Despite some people having real success with vaping to quit smoking, owner and chief pharmacist at Oxford Online Pharmacy Stuart Gale expressed his concerns over people seeing the device as a “safe alternative.”
What are e-cigarettes?
Invented by Hon Lik, a Chinese pharmacist, an e-cigarette is a handheld, battery-operated device that simulates the experience of smoking a cigarette – there are several different types offered by hundreds of brands, with the market continually growing.
The device works by heating e-liquid, which contains a mixture of nicotine, solvent carriers – glycerol, propylene or ethylene glycol – along with any number of flavours and other chemicals, to a high enough temperature to create vapor, which is then inhaled and exhaled.
Mr Gale said: “While it is probably safer than smoking traditional cigarettes, those who choose to vape are still ingesting nicotine, which is a highly addictive chemical.
“These are not medical products and as such there is no quality control or regulation.
“There have also been numerous reports in the press about the vape battery exploding, which has caused serious burns and in one case that I am aware of death.
“I am also concerned that it is becoming fashionable, particularly among young people, which is worrying.”
What are the harmful chemicals in e-cigarettes?
Vaping may be less harmful to an individual’s health than inhaling smoke from tobacco in conventional cigarettes and cigars – but it still transfers harmful chemicals as e-cigarettes are not completely free of toxins.
Mr Gale said: “Cigarettes are astonishingly dangerous. As a smoker you are about 50% more likely to die from smoking related diseases including lung cancer and Chronic Obstructive Pulmonary Disease, both of which are horrific.
“Imagine not being able to breathe, it’s life-changing and life-limiting, not to mention entirely avoidable.”
Besides nicotine, e-cigarettes contain harmful ingredients that can be inhaled deep into the lungs such as flavourings like diacetyl, a chemical linked to serious lung disease, volatile organic compounds and heavy metals like nickel, tin and lead.
“Patients have used patches, gum, nasal sprays and inhalers effectively for years.
“You are also far more likely to give up if you have some sort of support as you attempt to quit – which can take an average of six attempts.
“Patches are still the most popular option, maybe because you put the patch on and can forget about it.”

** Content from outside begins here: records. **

(** The startup loader replaces the voted set by the stored list. *)
Lemma connectedCallback_voted ids s :
  votedReviews (exec (connectedCallback (Some ids)) s).1 = list_to_set ids.
Proof. by rewrite connectedCallback_exec, fetchReviews_voted. Qed.

(** Every event that is not the settling of a listing request runs a
    method that is quiet, aborts, or refetches. *)
Lemma step_controls sys ev :
  settles ev = None →
  controls (self sys) (self (step sys ev).1) (host sys) (host (step sys ev).1).
Proof.
  intros Hev. destruct ev; try discriminate; simpl;
    rewrite ?self_call, ?host_call.
  - rewrite connectedCallback_exec.
    eapply controls_after; [| |apply fetchReviews_controls]; by destruct stored.
  - unfold disconnectedCallback.
    replace (exec abort_current (self sys))
      with (self sys, abort_effects (self sys)).
    + simpl. rewrite abort_effects_host. by apply controls_abort.
    + unfold exec, abort_current, abort_effects, mbind, M_bind, get.
      by destruct (abortController (self sys)).
  - apply fetchReviews_controls.
  - destruct target as [value|]; [|by apply controls_quiet].
    rewrite handleSort_exec.
    eapply controls_after; [| |apply fetchReviews_controls]; done.
  - rewrite filterByStar_exec.
    eapply controls_after; [| |apply fetchReviews_controls]; done.
  - rewrite clearStarFilter_exec.
    eapply controls_after; [| |apply fetchReviews_controls]; done.
  - rewrite goToPage_exec.
    destruct ((p <? 1) || (totalPages (self sys) <? p));
      [by apply controls_quiet|].
    simpl. unfold host_effects. rewrite foldl_app. simpl.
    eapply controls_after; [| |apply fetchReviews_controls]; done.
  - rewrite voteHelpful_exec. case_bool_decide; by apply controls_quiet.
  - run_method. by apply controls_quiet.
  - run_method. by apply controls_quiet.
  - run_method; by apply controls_quiet.
  - run_method; by apply controls_quiet.
  - run_method. by apply controls_quiet.
  - destruct (submitting (host sys)); [by apply controls_quiet|].
    rewrite self_call, host_call. run_method; by apply controls_quiet.
  - destruct (timers (host sys)); [by apply controls_quiet|].
    rewrite self_call, host_call. run_method. by apply controls_quiet.
Qed.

How AI can be used to help quit smoking
An AI based smoke monitoring app developed by health analytics company Somatix can be used in conjunction with any wrist-worn wearable to provide in-depth insights into the damaging effects of smoking habits.
The AI software, called Smokebeat, can identify and distinguish smoking from other hand-to-mouth gestures using machine learning algorithms to track specific activity or incidents, such as taking medication or falling.
CEO and co-founder of Somatix Eran Ofir describes his products as “the missing link in the quest for a winning smoking cessation treatment.”
Smokebeat features multiple sensors such as accelerometer, gyroscope and step detector, which runs on a real-time smoking detection algorithm.
Healthcare providers at clinics or family members can monitor key indicators that may require someone to intervene.
SmokeBeat also supplies its users with further incentives to quit by informing them of long-term health and financial impact if they continue smoking.
In honour of national No Smoking Day, Mr Gale said: “Every day should be no smoking day. Giving up is the biggest single thing you could do to improve your health and wealth.
“Smoking 20 cigarettes a day at a cost of £10 per pack equates to £3,650 per year. That’s some holiday.”